Ils ont également condamné "toutes les atrocités, y compris celles qui auraient été perpétrées par les forces de sécurité à El-Fasher, notamment les meurtres systématiques, les déplacements massifs, les exécutions sommaires, les détentions arbitraires et le ciblage ethnique", et ont demandé que tous les auteurs d'abus et de violations soient tenus de rendre compte de leurs actes.

Le Conseil de sécurité des Nations unies s'est déclaré profondément préoccupé par la poursuite des violences au Soudan, notamment au Kordofan et au Darfour, et a appelé les parties au conflit à "cesser immédiatement les combats".

Les membres du Conseil ont également condamné fermement les informations faisant état d'attaques répétées de drones contre des civils, des infrastructures civiles et du personnel, des locaux et des biens humanitaires, y compris les multiples attaques qui ont touché le Programme alimentaire mondial depuis le début du mois de février.

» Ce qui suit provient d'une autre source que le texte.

Lemma binary_normalize_sign (D e : Z) :
  -1074 <= e ->
  SFltb (S754_zero false) (binary_normalize prec emax D e false) = (0 <? D).
Proof.
  intros He. destruct D as [|m|m]; cbn [binary_normalize].
  - reflexivity.
  - pose proof (binary_round_signed false m e) as Hs.
    pose proof (binary_round_pos false m e He) as Hp.
    destruct Hs; [congruence | reflexivity | reflexivity].
  - pose proof (binary_round_signed true m e) as Hs.
    destruct Hs; reflexivity.
Qed.

Lemma iter_xO (d m : positive) : Zpos (Pos.iter xO m d) = Zpos m * 2 ^ Zpos d.
Proof.
  induction d as [|d IH] using Pos.peano_ind.
  - cbn [Pos.iter]. rewrite Z.pow_1_r. lia.
  - rewrite Pos.iter_succ, Pos2Z.inj_succ, Z.pow_succ_r by lia.
    rewrite Pos2Z.inj_xO, IH. lia.
Qed.

Lemma shl_align_fst (m : positive) (e e' : Z) :
  e' <= e -> Zpos (fst (shl_align m e e')) = Zpos m * 2 ^ (e - e').
Proof.
  intros H. unfold shl_align. destruct (e' - e) as [|d|d] eqn:E; cbn [fst]; try lia.
  - replace (e - e') with 0 by lia. rewrite Z.pow_0_r. lia.
  - rewrite iter_xO. f_equal. f_equal. lia.
Qed.

Lemma SFsub_sign (x y : spec_float) :
  valid_binary x = true -> valid_binary y = true ->
  x <> S754_nan -> y <> S754_nan ->
  SFltb (S754_zero false) (SFsub prec emax x y) = (SFord y <? SFord x).
Proof.
  intros Hx Hy Nx Ny.
  destruct x as [sx|sx| |sx mx ex], y as [sy|sy| |sy my ey]; try congruence;
    cbn [valid_binary] in Hx, Hy;
    try (apply bounded_facts in Hx as (Hx1 & Hx2 & Hx3));
    try (apply bounded_facts in Hy as (Hy1 & Hy2 & Hy3)).
  all: try (destruct sx); try (destruct sy);
    cbn [SFsub SFltb SFcompare SFord cond_Zopp negb]; try reflexivity.
  all: try (symmetry; first [apply Z.ltb_lt; lia | apply Z.ltb_ge; lia]).
  all: rewrite binary_normalize_sign by lia.
  all: rewrite !shl_align_fst by lia.
  all: destruct (Z.compare_spec ex ey) as [E|E|E].
  all: try (subst ey; rewrite Z.min_id, Z.sub_diag, Z.pow_0_r;
            destruct (Z.ltb_spec (SFord (S754_zero false)) 1) as [_|_];
            match goal with
            | |- (?a <? ?b) = (?c <? ?d) =>
                destruct (Z.ltb_spec a b), (Z.ltb_spec c d); try reflexivity; exfalso; lia
            end).
  all: try (rewrite (Z.min_l ex ey) by lia; rewrite Z.sub_diag, Z.pow_0_r;
            assert (HP : 2 <= 2 ^ (ey - ex))
              by (change 2 with (2 ^ 1) at 1; apply Z.pow_le_mono_r; lia);
            assert (HY : 2 * Zpos my <= Zpos my * 2 ^ (ey - ex)) by nia;
            match goal with
            | |- (?a <? ?b) = (?c <? ?d) =>
                destruct (Z.ltb_spec a b), (Z.ltb_spec c d); try reflexivity; exfalso; lia
            end).
  all: rewrite (Z.min_r ex ey) by lia; rewrite Z.sub_diag, Z.pow_0_r;
       assert (HP : 2 <= 2 ^ (ex - ey))
         by (change 2 with (2 ^ 1) at 1; apply Z.pow_le_mono_r; lia);
       assert (HX : 2 * Zpos mx <= Zpos mx * 2 ^ (ex - ey)) by nia;
       match goal with
       | |- (?a <? ?b) = (?c <? ?d) =>
           destruct (Z.ltb_spec a b), (Z.ltb_spec c d); try reflexivity; exfalso; lia
       end.
Qed.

Ils ont réaffirmé que "les attaques délibérées contre le personnel humanitaire, ses locaux et ses biens peuvent constituer des crimes de guerre" et ont appelé toutes les parties à respecter et à protéger le personnel humanitaire et ses installations, conformément au droit international et aux résolutions du Conseil de sécurité des Nations unies.

Le Conseil a exigé que toutes les parties protègent les civils et respectent les obligations qui leur incombent en vertu du droit international, y compris le droit international humanitaire.

Les membres ont également exprimé leur vive inquiétude quant à la présence d'une famine induite par le conflit et d'une insécurité alimentaire extrême dans certaines régions du Soudan, avertissant que la crise risque de s'étendre.

Ils ont exigé que toutes les parties autorisent et facilitent un accès humanitaire sûr et sans entrave et qu'elles permettent aux civils de circuler en toute sécurité, conformément au droit international. Ils ont souligné que "la famine ne doit pas être utilisée comme arme de guerre".

Le Conseil a réaffirmé que la priorité était que les parties fassent avancer les pourparlers visant à instaurer un cessez-le-feu durable débouchant sur un processus politique global, ouvert à tous et pris en charge par les Soudanais.

Les membres ont salué les efforts coordonnés des acteurs régionaux, des Nations unies et d'autres partenaires internationaux pour soutenir un accord sur une trêve humanitaire qui devrait conduire à un cessez-le-feu immédiat.

Ces efforts, ont-ils déclaré, devraient contribuer à désamorcer la situation, à atténuer les répercussions régionales et à soutenir "une voie crédible vers une période de transition inclusive, dirigée par des civils, afin de réaliser les aspirations du peuple soudanais à un avenir pacifique, stable et prospère, en pleine conformité avec les principes de l'appropriation nationale".

Ils ont exhorté tous les États membres des Nations unies à s'abstenir de toute ingérence extérieure visant à attiser le conflit et l'instabilité, à soutenir les efforts en faveur d'une paix durable et à respecter les obligations qui leur incombent en vertu du droit international.

Le Conseil a également réaffirmé sans équivoque son "engagement inébranlable en faveur de la souveraineté, de l'indépendance, de l'unité et de l'intégrité territoriale du Soudan" et son rejet de la mise en place d'une autorité gouvernementale parallèle dans les zones contrôlées par les forces de sécurité soudanaises.